▸ ASSIGNMENT
Search the entries for the word "startDate". Copy every line where it turns up.

Dataset entries
(** [GET /api/nfl-games]: the client is [new Client({ leagueId: 0 })]. *)
Definition nfl_games (up : Upstream) (req : Request) : M unit :=
  try_catch
    (let startDate := query req !! "startDate" in
     let endDate := query req !! "endDate" in
     if negb (truthy startDate) || negb (truthy endDate)
     then res_status 400;;
          res_json (JObject
            [("error", JString
               "startDate and endDate query parameters are required (format: YYYYMMDD)")])
     else
       let client := {| cfg_leagueId := Some 0; cfg_espnS2 := None;
                        cfg_SWID := None |} in
       games ← await up
         {| client := client;
            fetch := getNFLGamesForPeriod startDate endDate |};
       res_json games)
    (fun error =>
       console_error "Error fetching NFL games:" error;;
       res_status 500;;
       res_json (JObject
         [("error", JString "Failed to fetch NFL games");
          ("message", JString error)])).

(** [GET /api/health] *)
Definition health : M unit :=
  t ← Date_now;
  res_json (JObject [("status", JString "ok");
                     ("timestamp", JString (toISOString t))]).

(** [POST /api/cache/clear] *)
Definition clear_cache : M unit :=
  cache_clear;;
  res_json (JObject [("message", JString "Cache cleared successfully")]).

(** The six routes registered with [cacheMiddleware(CACHE_DURATION)]. *)
Inductive Route : Type :=
| Info | Teams | Boxscores | FreeAgents | Draft | NflGames.

Definition handler (r : Route) : Upstream -> Request -> M unit :=
  match r with
  | Info => league_info
  | Teams => league_teams
  | Boxscores => league_boxscores
  | FreeAgents => league_free_agents
  | Draft => league_draft
  | NflGames => nfl_games
  end.

(** [app.get(path, cacheMiddleware(CACHE_DURATION), handler)] *)
Definition cached_route (r : Route) (up : Upstream) (req : Request)
  : M unit :=
  cacheMiddleware CACHE_DURATION req (handler r up req).

(** An exchange starts at time [t] with a response object of its own; the
    store, the record of upstream calls and the console are the server's. *)
Definition start (t : Z) (w : World) : World :=
  {| cache := cache w; now := t; res := new_response; calls := calls w;
     console := console w |}.

(** *** The routes side by side

    The six handlers differ only in the guard on the query, the message of
    the 400 response, the client call, and the two labels of the [catch]
    block.  The tables below read these off the handlers; [handler_shape]
    checks them against the handlers themselves. *)

(** The condition of the handler's first [if]. *)
Definition missing_param (r : Route) (req : Request) : bool :=
  match r with
  | Info | Draft => negb (truthy (query req !! "seasonId"))
  | Teams | FreeAgents =>
      negb (truthy (query req !! "seasonId"))
      || negb (truthy (query req !! "scoringPeriodId"))
  | Boxscores =>
      negb (truthy (query req !! "seasonId"))
      || negb (truthy (query req !! "matchupPeriodId"))
      || negb (truthy (query req !! "scoringPeriodId"))
  | NflGames =>
      negb (truthy (query req !! "startDate"))
      || negb (truthy (query req !! "endDate"))
  end.

(** The [error] text of the 400 response. *)
Definition required_message (r : Route) : string :=
  match r with
  | Info | Draft => "seasonId query parameter is required"
  | Teams | FreeAgents =>
      "seasonId and scoringPeriodId query parameters are required"
  | Boxscores =>
      "seasonId, matchupPeriodId, and scoringPeriodId query parameters are required"
  | NflGames =>
      "startDate and endDate query parameters are required (format: YYYYMMDD)"
  end.

Definition bad_request_body (r : Route) : JSON :=
  JObject [("error", JString (required_message r))].

(** The client the handler builds. *)
Definition route_client (r : Route) (req : Request) : ClientConfig :=
  match r with
  | NflGames =>
      {| cfg_leagueId := Some 0; cfg_espnS2 := None; cfg_SWID := None |}
  | _ => createClient (params req !! "leagueId") (headers req !! "espnS2")
           (headers req !! "SWID")
  end.

(** The call the handler awaits. *)
Definition upstream_call (r : Route) (req : Request) : Call :=
  let num (name : string) := parseInt (ToString (query req !! name)) in
  {| client := route_client r req;
     fetch :=
       match r with
       | Info => getLeagueInfo (num "seasonId")
       | Teams => getTeamsAtWeek (num "seasonId") (num "scoringPeriodId")
       | Boxscores =>
           getBoxscoreForWeek (num "seasonId") (num "matchupPeriodId")
             (num "scoringPeriodId")
       | FreeAgents => getFreeAgents (num "seasonId") (num "scoringPeriodId")
       | Draft => getDraftInfo (num "seasonId")
       | NflGames =>
           getNFLGamesForPeriod (query req !! "startDate")
             (query req !! "endDate")
       end |}.

(** The label logged by the [catch] block. *)
Definition log_label (r : Route) : string :=
  match r with
  | Info => "Error fetching league info:"
  | Teams => "Error fetching teams:"
  | Boxscores => "Error fetching boxscores:"
  | FreeAgents => "Error fetching free agents:"
  | Draft => "Error fetching draft info:"
  | NflGames => "Error fetching NFL games:"
  end.

(** The [error] text of the 500 response. *)
Definition failure_message (r : Route) : string :=
  match r with
  | Info => "Failed to fetch league information"
  | Teams => "Failed to fetch teams"
  | Boxscores => "Failed to fetch boxscores"
  | FreeAgents => "Failed to fetch free agents"
  | Draft => "Failed to fetch draft information"
  | NflGames => "Failed to fetch NFL games"
  end.

Definition failure_body (r : Route) (message : string) : JSON :=
  JObject [("error", JString (failure_message r));
           ("message", JString message)].

(** *** Vocabulary of the statements *)

(** A lookup of [key] at time [t] does not short-circuit: there is no entry,
    or [t - timestamp >= duration]. *)
Definition misses (duration t : Z) (store : Cache) (key : string) : Prop :=
  store !! key = None
  ∨ ∃ entry, store !! key = Some entry ∧ duration ≤ t - timestamp entry.

(** The request with both credential headers removed. *)
Definition without_credentials (req : Request) : Request :=
  {| originalUrl := originalUrl req; params := params req;
     query := query req;
     headers := delete "espnS2" (delete "SWID" (headers req)) |}.

(** The world in which the wrapped operation starts on a miss. *)
Definition passed_on (req : Request) (t : Z) (w : World) : World :=
  {| cache := cache w; now := t;
     res := {| statusCode := 200; capture := Some (originalUrl req);
               sent := [] |};
     calls := calls w; console := console w |}.

(** *** Sample inputs, used by the closed instances at the end *)

(** [parseInt] on the strings that occur in the samples. *)
Definition sample_parseInt (s : string) : option Z :=
  if String.eqb s "2024" then Some 2024
  else if String.eqb s "100" then Some 100
  else None.

(** A server that has just started: empty store, nothing logged. *)
Definition idle : World :=
  {| cache := ∅; now := 0; res := new_response; calls := [];
     console := [] |}.

(** [GET /api/league/100/info?seasonId=2024], without cookies. *)
Definition info_request : Request :=
  {| originalUrl := "/api/league/100/info?seasonId=2024";
     params := {[ "leagueId" := "100" ]};
     query := {[ "seasonId" := "2024" ]};
     headers := ∅ |}.

(** The same request from a caller who sends both cookies. *)
Definition info_request_private : Request :=
  {| originalUrl := "/api/league/100/info?seasonId=2024";
     params := {[ "leagueId" := "100" ]};
     query := {[ "seasonId" := "2024" ]};
     headers := {[ "espnS2" := "AEB1"; "SWID" := "{7C}" ]} |}.

(** The same request from a caller who sends only [espnS2]. *)
Definition info_request_one_cookie : Request :=
  {| originalUrl := "/api/league/100/info?seasonId=2024";
     params := {[ "leagueId" := "100" ]};
     query := {[ "seasonId" := "2024" ]};
     headers := {[ "espnS2" := "AEB1" ]} |}.

(** [GET /api/league/100/info]: the required [seasonId] is missing. *)
Definition info_request_no_season : Request :=
  {| originalUrl := "/api/league/100/info";
     params := {[ "leagueId" := "100" ]};
     query := ∅;
     headers := ∅ |}.

Definition league_payload : JSON :=
  JObject [("name", JString "X"); ("size", JNumber 10)].

(** An upstream that answers after 40 ms. *)
Definition answering_upstream : Upstream :=
  {| reply := fun _ => inr league_payload; elapsed := 40;
     meanwhile := fun store => store |}.

(** An upstream whose call is rejected after 40 ms. *)
Definition failing_upstream : Upstream :=
  {| reply := fun _ => inl "Request failed with status code 401";
     elapsed := 40;
     meanwhile := fun store => store |}.

(** A store that holds [league_payload] for [info_request], captured at
    time 1000. *)
Definition warm : World :=
  {| cache := {[ "/api/league/100/info?seasonId=2024"
                 := {| data := league_payload; timestamp := 1000 |} ]};
     now := 1000; res := new_response; calls := []; console := [] |}.

(** ** Properties *)

(** Unfold the operations of the monad, so that a computation over a world
    shows as the world it ends in. *)
Ltac run_monad :=
  unfold cacheMiddleware, res_json, express_json, install_capture,
    res_status, console_error, cache_get, cache_set, cache_clear, Date_now,
    await, try_catch, mbind, M_bind, mret, M_ret, set_res, set_cache, start,
    passed_on;
  cbn.

(** *** The handlers have the common shape *)

Lemma handler_shape (r : Route) (up : Upstream) (req : Request) :
  handler r up req =
  try_catch
    (if missing_param r req
     then res_status 400;; res_json (bad_request_body r)
     else payload ← await up (upstream_call r req); res_json payload)
    (fun error =>
       console_error (log_label r) error;;
       res_status 500;;
       res_json (failure_body r error)).
Proof. destruct r; reflexivity. Qed.

(** *** The capturing closure *)

(** With the closure installed, [res.json(body)] stores [body] under the key
    at the current time, whatever was there, and hands it on unchanged with
    the status in force. *)
Lemma res_json_captures (key : string) (body : JSON) (w : World) :
  capture (res w) = Some key ->
  res_json body w =
  (Returned tt,
   {| cache := <[key := {| data := body; timestamp := now w |}]> (cache w);
      now := now w;
      res := {| statusCode := statusCode (res w); capture := Some key;
                sent := sent (res w) ++ [(statusCode (res w), body)] |};
      calls := calls w; console := console w |}).
Proof.
  intros Hcap. run_monad. rewrite Hcap. reflexivity.
Qed.

(** *** The two branches of the middleware *)

Lemma middleware_hit (duration : Z) (req : Request) (next : M unit)
    (t : Z) (w : World) (entry : CacheEntry) :
  cache w !! originalUrl req = Some entry ->
  t - timestamp entry < duration ->
  cacheMiddleware duration req next (start t w) =
  (Returned tt,
   {| cache := cache w; now := t;
      res := {| statusCode := 200; capture := None;
                sent := [(200, data entry)] |};
      calls := calls w; console := console w |}).
Proof.
  intros Hget Hfresh. run_monad. rewrite Hget. cbn.
  rewrite bool_decide_eq_true_2 by exact Hfresh. reflexivity.
Qed.

Lemma middleware_miss (duration : Z) (req : Request) (next : M unit)
    (t : Z) (w : World) :
  misses duration t (cache w) (originalUrl req) ->
  cacheMiddleware duration req next (start t w) = next (passed_on req t w).
Proof.
  intros [Hnone | (entry & Hget & Hstale)]; run_monad.
  - rewrite Hnone. reflexivity.
  - rewrite Hget. cbn. rewrite bool_decide_eq_false_2 by lia. reflexivity.
Qed.

(** [misses] is exactly the failure of the middleware's test. *)
Lemma misses_or_hits (duration t : Z) (store : Cache) (key : string) :
  misses duration t store key
  ∨ ∃ entry, store !! key = Some entry ∧ t - timestamp entry < duration.
Proof.
  unfold misses. destruct (store !! key) as [entry|]; [|left; left; reflexivity].
  destruct (decide (t - timestamp entry < duration)).
  - right. by exists entry.
  - left. right. exists entry. split; [done | lia].
Qed.

(** *** The three ways a handler ends after a miss *)

Lemma handler_bad_request (r : Route) (up : Upstream) (req : Request)
    (t : Z) (w : World) :
  missing_param r req = true ->
  handler r up req (passed_on req t w) =
  (Returned tt,
   {| cache := <[originalUrl req
                 := {| data := bad_request_body r; timestamp := t |}]>
                 (cache w);
      now := t;
      res := {| statusCode := 400; capture := Some (originalUrl req);
                sent := [(400, bad_request_body r)] |};
      calls := calls w; console := console w |}).
Proof.
  intros Hmissing. rewrite handler_shape, Hmissing. reflexivity.
Qed.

▸ FINISHED EXERCISE
    (let startDate := query req !! "startDate" in
     if negb (truthy startDate) || negb (truthy endDate)
               "startDate and endDate query parameters are required (format: YYYYMMDD)")])
            fetch := getNFLGamesForPeriod startDate endDate |};
      negb (truthy (query req !! "startDate"))
      "startDate and endDate query parameters are required (format: YYYYMMDD)"
           getNFLGamesForPeriod (query req !! "startDate")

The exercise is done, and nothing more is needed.